"Yes," he said. "It is very seldom that he gets a chance of coming up; and his last three landings have been made in the desert, where he has had no water at all, and has been forced to hurry back meekly to the sea. So he is now more thirsty than he ever was before. The West Wind says he did not stop drinking until this morning—and now there is no water anywhere, as you know."

"Then how shall we ever get any more? Are we to die of thirst?"

"Well, that I do not know. I have told you all that I know," said Tarook. "Tat-e-lak is somewhere on shore, and so far as I can tell, all the water is inside him. But I do not know where he is, nor if you can do anything. Now I must go back to my young ones, for they will certainly be hungry, and my mate will be cross." He bowed to the Kangaroo, and flew up into the air. Then he went skimming over the forest to the sea.

When he had gone, the animals talked again, but there was great grief among them, and they did not know what to do. At last it was agreed that Malian, the Eaglehawk, should fly to the shore and find out anything he could about Tat-e-lak. So huge a Frog, they thought, could not hide himself from the eyes of an Eaglehawk, which can see even a little shrew-mouse in the grass as he flies. So Mirran, the Kangaroo, bade Malian be as quick as possible, and he flew off, while all the people awaited his return as patiently as they could. But they were too thirsty to be very patient.

It was evening when Malian returned. The day had seemed very long, and he was tired, for it is not easy to fly for a long while without water.

"Tat-e-lak is the most terrible Frog you could imagine," he said. "He is squatting on a rise not far from the sea, and he has drunk so much that he cannot move. His body is swelled up so that he is bigger than anything that ever existed: bigger than the little hill on which he sits. Nothing could possibly be so large as he is. He does not speak at all."

"But what is to be done?" cried the other animals.

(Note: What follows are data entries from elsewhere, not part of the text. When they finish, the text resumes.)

(* ===== verification/GigaMerge.v ===== *)
(** * Exchanging directory indices

    [ToSlice], [ParseDirIndex] and the merges of [gigaplus.cc]: an index sent to another
    participant and merged there adds exactly its partitions. *)
From S2P Require Import Prelude Coding Hashing Giga GigaFacts GigaProps.
(** The byte function of an index that a merge reads. *)
Definition index_byte (o : Rep) (i : Z) : Z :=
  if i <? bitmap_size o then default 0 (bitmap o !! Z.to_nat i) else 0.

Lemma bitmap_size_le_8192 rep : 0 <= radix rep <= 16 -> bitmap_size rep <= 8192.
Proof.
  intros. unfold bitmap_size. rewrite Z.shiftl_1_l.
  pose proof (Z.pow_le_mono_r 2 (radix rep) 16). change (2 ^ 16) with 65536 in *.
  Z.to_euclidean_division_equations. lia.
Qed.

Lemma index_byte_word o i : Rep_wf o -> word 8 (index_byte o i).
Proof.
  intros Hwf. unfold index_byte. case_match; [| split; [lia | cbn; lia]].
  destruct (bitmap o !! Z.to_nat i) eqn:E; [| split; cbn; lia].
  pose proof (wf_bytes _ Hwf) as Hb. by eapply Forall_lookup_1 in E.
Qed.

(** The bits of the byte function are the partitions. *)
Lemma index_byte_bit o j :
  Rep_wf o -> 0 <= j -> Z.testbit (index_byte o (j / 8)) (j mod 8) = raw_bit (bitmap o) j.
Proof.
  intros Hwf Hj. unfold index_byte. rewrite raw_bit_testbit.
  destruct (Z.ltb_spec (j / 8) (bitmap_size o)) as [| Hge].
  - destruct (bitmap o !! Z.to_nat (j / 8)); [done | by rewrite Z.bits_0].
  - rewrite Z.bits_0. symmetry. rewrite <- raw_bit_testbit.
    destruct (raw_bit (bitmap o) j) eqn:E; [| done]. exfalso.
    pose proof (wf_radix _ Hwf). apply wf_bits in E; [| done | done].
    apply radix_of_spec in E; [| lia | lia]. pose proof (bitmap_size_pow o).
    Z.to_euclidean_division_equations. lia.
Qed.

Lemma Rep_byte_index (ndebug : bool) o i :
  Rep_wf o -> 0 <= i < 8192 -> Rep_byte ndebug o i = Some (index_byte o i).
Proof.
  intros Hwf Hi. unfold Rep_byte, index_byte.
  rewrite assert_bool by (apply Z.ltb_lt; change (kMaxPartitions / 8) with 8192; lia).
  cbn [mbind option_bind]. destruct (Z.ltb_spec i (bitmap_size o)); [| done].
  pose proof (wf_size _ Hwf). unfold bitmap_capacity, slice_size in *.
  destruct (lookup_lt_is_Some_2 (bitmap o) (Z.to_nat i)) as [b ->]; [lia | done].
Qed.

(** The loop of [DoMerge] ors [n] bytes from [i] on. *)
Lemma DoMerge_loop_spec byte ob n i bm :
  (∀ k, i <= k < i + Z.of_nat n -> byte k = Some (ob k)) ->
  0 <= i -> i + Z.of_nat n <= |[bm]| ->
  ∃ bm', DoMerge_loop byte n i bm = Some bm' ∧ length bm' = length bm ∧
    ∀ k, 0 <= k -> bm' !! Z.to_nat k =
      (λ b, if (i <=? k) && (k <? i + Z.of_nat n) then Z.lor b (ob k) else b) <$> bm !! Z.to_nat k.
Proof.
  revert i bm. induction n as [| n IH]; intros i bm Hbyte Hi Hn; cbn [DoMerge_loop].
  { exists bm. split_and!; [done | done |]. intros k Hk. rewrite Z.add_0_r.
    destruct (Z.leb_spec i k), (Z.ltb_spec k i); try lia; cbn; by destruct (bm !! _). }
  rewrite Hbyte by lia. cbn [mbind option_bind]. unfold slice_size in *.
  destruct (lookup_lt_is_Some_2 bm (Z.to_nat i)) as [b E]; [lia |].
  rewrite E. cbn [mbind option_bind].
  destruct (IH (i + 1) (<[Z.to_nat i:=Z.lor b (ob i)]> bm)) as (bm' & -> & Hl & Hk).
  { intros k Hk. apply Hbyte. lia. } { lia. } { rewrite length_insert. lia. }
  exists bm'. split_and!; [done | by rewrite Hl, length_insert |]. intros k Hk0. rewrite Hk by done.
  destruct (Z.eqb_spec k i) as [-> | Hne].
  - rewrite list_lookup_insert_eq, E by lia. cbn.
    destruct (Z.leb_spec (i + 1) i), (Z.leb_spec i i), (Z.ltb_spec i (i + Z.of_nat (S n))); (lia || done).
  - rewrite list_lookup_insert_ne by lia. destruct (bm !! Z.to_nat k); [| done]. cbn. f_equal.
    destruct (Z.leb_spec (i + 1) k), (Z.leb_spec i k), (Z.ltb_spec k (i + 1 + Z.of_nat n)),
      (Z.ltb_spec k (i + Z.of_nat (S n))); (lia || done).
Qed.

Lemma bytes_lookup bm : (∀ k b, bm !! k = Some b -> word 8 b) -> bytes bm.
Proof. intros H. apply Forall_lookup_2. intros k b E. by eapply H. Qed.

(** The union of two well-formed indices is well formed, with the larger radix. *)
Lemma merged_wf rep o bm :
  Rep_wf rep -> Rep_wf o -> bytes bm ->
  (∃ k, 0 <= k <= 9 ∧ |[bm]| = 16 * 2 ^ k) ->
  Z.max (bitmap_size rep) (bitmap_size o) <= |[bm]| ->
  (∀ j, 0 <= j -> raw_bit bm j = raw_bit (bitmap rep) j || raw_bit (bitmap o) j) ->
  Rep_wf (MkRep (zeroth_server rep) (Z.max (radix rep) (radix o)) bm).
Proof.
  intros Hr Ho Hb Hcap Hsz Hbits.
  pose proof (wf_radix _ Hr). pose proof (wf_radix _ Ho).
  split; cbn [zeroth_server radix bitmap]; [apply Hr | lia | done | done | | | |].
  - unfold bitmap_capacity, bitmap_size in *. cbn [radix bitmap].
    destruct (Z.max_spec (radix rep) (radix o)) as [[_ ->] | [_ ->]]; lia.
  - by rewrite Hbits, (wf_root _ Hr).
  - intros i Hi Ei. rewrite Hbits in Ei by done. apply orb_true_iff in Ei as [Ei | Ei].
    + pose proof (wf_bits _ Hr i Hi Ei). lia.
    + pose proof (wf_bits _ Ho i Hi Ei). lia.
  - destruct (Z.max_spec (radix rep) (radix o)) as [[_ ->] | [_ ->]].
    + destruct (wf_top _ Ho) as (i & Hi & Ei & ?). exists i. by rewrite Hbits, Ei, orb_true_r.
    + destruct (wf_top _ Hr) as (i & Hi & Ei & ?). exists i. by rewrite Hbits, Ei.
Qed.
(* ===== verification/MxdbProps.v ===== *)
(** * The metadata database refines a map of directories

    [KvLaws] states what the key-value store promises; [MemDb] discharges it for a finite
    map.  Against the interface, [GET], [PUT], [DELETE], [EXISTS] and [LIST] are the
    lookup, insertion, deletion, membership and ordered enumeration of the abstract map
    [entries] from directory ids and names to stats. *)
From stdpp Require Import sorting.
From S2P Require Import Prelude Status Coding FsTypes Keys Mxdb.

(** ** The order of pairs *)
Definition pair_le (p q : Slice * Slice) : Prop := Slice_le p.1 q.1.
#[global] Instance pair_le_dec p q : Decision (pair_le p q).
Proof. unfold pair_le. apply _. Defined.
#[global] Instance pair_le_total : Total pair_le.
Proof. intros p q. apply (total Slice_le). Qed.
#[global] Instance pair_le_trans : Transitive pair_le.
Proof. intros p q r. unfold pair_le. by apply (transitivity (R := Slice_le)). Qed.

Definition apply_op (op : BatchOp) (m : gmap Slice Slice) : gmap Slice Slice :=
  match op with BatPut k v => <[k:=v]> m | BatDelete k => delete k m end.
Definition apply_batch (ops : list BatchOp) (m : gmap Slice Slice) : gmap Slice Slice :=
  foldl (λ m op, apply_op op m) m ops.

(** ** What the store promises *)
Class KvLaws (DX : Type) `{KvStore DX} := {
  dx_view : DX -> gmap Slice Slice;
  Put_ok d k v s d' : dx_Put d k v = (s, d') -> ok s = true -> dx_view d' = <[k:=v]> (dx_view d);
  Delete_ok d k s d' : dx_Delete d k = (s, d') -> ok s = true -> dx_view d' = delete k (dx_view d);
  Write_ok d ops s d' : dx_Write d ops = (s, d') -> ok s = true ->
    dx_view d' = apply_batch ops (dx_view d);
  (** a failed update may or may not have taken effect *)
  Put_err d k v s d' : dx_Put d k v = (s, d') -> ok s = false ->
    dx_view d' = dx_view d \/ dx_view d' = <[k:=v]> (dx_view d);
  Delete_err d k s d' : dx_Delete d k = (s, d') -> ok s = false ->
    dx_view d' = dx_view d \/ dx_view d' = delete k (dx_view d);
  Get_ok d k s v : dx_Get d k = (s, v) -> ok s = true -> dx_view d !! k = Some v;
  Get_NotFound d k s v : dx_Get d k = (s, v) -> IsNotFound s = true -> dx_view d !! k = None;
  (** an iterator without an error enumerates, in key order, the pairs from the target on *)
  NewIterator_ok d seek p : dx_NewIterator d = Some seek -> ok (it_status (seek p)) = true ->
    StronglySorted pair_le (it_rest (seek p)) /\ NoDup (it_rest (seek p)).*1 /\
    ∀ k v, (k, v) ∈ it_rest (seek p) <-> dx_view d !! k = Some v /\ Slice_le p k
}.

(** ** The finite map as a store *)
Abbreviation MemDb := (gmap Slice Slice).
Definition mem_seek (d : MemDb) (p : Slice) : Iter :=
  MkIter (merge_sort pair_le (filter (λ kv : Slice * Slice, Slice_le p kv.1) (map_to_list d))) OK.
#[global] Instance MemDb_store : KvStore MemDb := {
  dx_Put d k v := (OK, <[k:=v]> d);
  dx_Get d k := match d !! k with Some v => (OK, v) | None => (MkStatus kNotFound [] [], []) end;
  dx_Delete d k := (OK, delete k d);
  dx_Write d ops := (OK, apply_batch ops d);
  dx_NewIterator d := Some (mem_seek d)
}.

#[global] Instance MemDb_laws : KvLaws MemDb.
Proof.
  refine {| dx_view := λ d, d |}; cbn.
  - by intros ?? ?? ? [= <- <-].
  - by intros ?? ?? [= <- <-].
  - by intros ?? ?? [= <- <-].
  - by intros ?? ?? ? [= <- <-].
  - by intros ?? ?? [= <- <-].
  - intros d k s v. destruct (d !! k) eqn:E; intros Eq; inversion Eq; subst; intros Hok; [done |].
    by apply bool_decide_eq_true in Hok.
  - intros d k s v. destruct (d !! k) eqn:E; intros Eq; inversion Eq; subst; intros Hok; [| done].
    by apply bool_decide_eq_true in Hok.
  - intros d seek p [= <-] _. cbn. split_and!.
    + apply StronglySorted_merge_sort; apply _.
    + rewrite merge_sort_Permutation. eapply sublist_NoDup; [apply (NoDup_fst_map_to_list d) |].
      apply fmap_sublist, sublist_filter.
    + intros k v. rewrite merge_sort_Permutation, list_elem_of_filter, elem_of_map_to_list. naive_solver.
Defined.

(** ** The abstract map of a database *)

(** The inode number a key can tell apart: 56 bits. *)
Definition DirId_fits (id : DirId) : Prop := word 64 (dno id) /\ word 56 (ino id).
#[global] Instance DirId_fits_dec id : Decision (DirId_fits id).
Proof. unfold DirId_fits. apply _. Defined.

Lemma entry_key_inj id suf id' suf' :
  DirId_fits id -> DirId_fits id' -> entry_key id suf = entry_key id' suf' ->
  id = id' /\ suf = suf'.
Proof.
  intros [Hd Hi] [Hd' Hi'] E. destruct (Key_inj _ _ _ _ _ _ _ _ Hd Hd' Hi Hi' E) as (Ed & Ei & _ & En).
  split; [| done]. destruct id, id'. by f_equal.
Qed.

(** The entry of a name: the stat its value decodes to. *)
Definition entries (m : gmap Slice Slice) (id : DirId) (suf : Slice) : option Stat :=
  v ← m !! entry_key id suf; fst <$> Stat_DecodeFrom v.

(** Every pair of the database is an entry written by [PUT] with the name as suffix. *)
Definition db_wf (fmt : MXDBFormat) (m : gmap Slice Slice) : Prop :=
  ∀ k v, m !! k = Some v -> ∃ id name stat, DirId_fits id /\ Stat_wf stat /\ word 32 (|[name]|) /\
    k = entry_key id name /\ v = put_value fmt stat name.

Lemma put_value_eq fmt stat name : word 32 (|[name]|) ->
  put_value fmt stat name =
    Stat_EncodeTo stat ++ match fmt with kNameInKey => [] | kNameInValue => EncodeLengthPrefixedSlice name end.
Proof.
  intros Hn. unfold put_value. destruct fmt; [| by rewrite app_nil_r].
  case_match; [done |]. by apply PutLengthPrefixedSlice_app.
Qed.

Lemma put_value_decode fmt stat name :
  Stat_wf stat -> word 32 (|[name]|) ->
  Stat_DecodeFrom (put_value fmt stat name)
  = Some (stat, match fmt with kNameInKey => [] | kNameInValue => EncodeLengthPrefixedSlice name end).
Proof. intros. rewrite put_value_eq by done. by apply Stat_DecodeFrom_EncodeTo. Qed.

Lemma entries_put fmt m id name stat id' name' :
  DirId_fits id -> DirId_fits id' -> Stat_wf stat -> word 32 (|[name]|) ->
  entries (<[entry_key id name := put_value fmt stat name]> m) id' name'
  = if decide ((id', name') = (id, name)) then Some stat else entries m id' name'.
Proof.
  intros Hid Hid' Hs Hn. unfold entries. case_decide as Hd.
  - injection Hd as -> ->. rewrite lookup_insert_eq. cbn [mbind option_bind].
    by rewrite put_value_decode.
  - rewrite lookup_insert_ne; [done |]. intros E. apply Hd.
    apply entry_key_inj in E as [-> ->]; done.
Qed.

Lemma entries_delete m id name id' name' :
  DirId_fits id -> DirId_fits id' ->
  entries (delete (entry_key id name) m) id' name'
  = if decide ((id', name') = (id, name)) then None else entries m id' name'.
Proof.
  intros Hid Hid'. unfold entries. case_decide as Hd.
  - injection Hd as -> ->. by rewrite lookup_delete_eq.
  - rewrite lookup_delete_ne; [done |]. intros E. apply Hd.
    apply entry_key_inj in E as [-> ->]; done.
Qed.

Lemma db_wf_put fmt m id name stat :
  db_wf fmt m -> DirId_fits id -> Stat_wf stat -> word 32 (|[name]|) ->
  db_wf fmt (<[entry_key id name := put_value fmt stat name]> m).
Proof.
  intros Hwf Hid Hs Hn k v. destruct (decide (k = entry_key id name)) as [-> | Hne].
  - rewrite lookup_insert_eq. intros [= <-]. by exists id, name, stat.
  - rewrite lookup_insert_ne by done. apply Hwf.
Qed.

Lemma db_wf_delete fmt m k : db_wf fmt m -> db_wf fmt (delete k m).
Proof. intros Hwf k' v [_ E]%lookup_delete_Some. by apply Hwf. Qed.

(** ** Scanning a directory *)
Lemma prefix_interval p k t :
  Slice_le p k -> Slice_le k (p ++ t) -> starts_with k p = true.
Proof.
  unfold starts_with, Slice_le. rewrite bool_decide_eq_true.
  revert k. induction p as [| x p IH]; intros [| y k]; cbn; try done.
  rewrite (Z.compare_antisym x y).
  destruct (Z.compare_spec x y) as [-> | |]; cbn; intros H1 H2; [| by destruct H2 | by destruct H1].
  f_equal. by apply IH.
Qed.

Lemma Slice_le_app p s : Slice_le p (p ++ s).
Proof.
  unfold Slice_le. induction p as [| x p IH]; cbn; [by destruct s |]. by rewrite Z.compare_refl.
Qed.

"I asked every one I met, but they could not tell me. So at last I found old Blook, the Bullfrog, for it struck me that he would know more of the ways of other Frogs than anyone else. I found him with great difficulty, and for a long time he was too angry to speak, for he has now no water to remain in, and none to drink. But he knows all about Tat-e-lak. He says that now he has inside him all the waters that should cover the waste places of the earth, but that we shall never have water unless he can be made to laugh!"

"To laugh!" cried the animals. "Who can make a Frog laugh?"

"Blook knows he cannot, so that is why he is angry," answered Malian. "But that is the only way. If Tat-e-lak laughs, all the water will run out of his mouth, and there will once more be plenty for every one. But unless he laughs he will sit there for ever, unable to move; and soon we shall all die of thirst."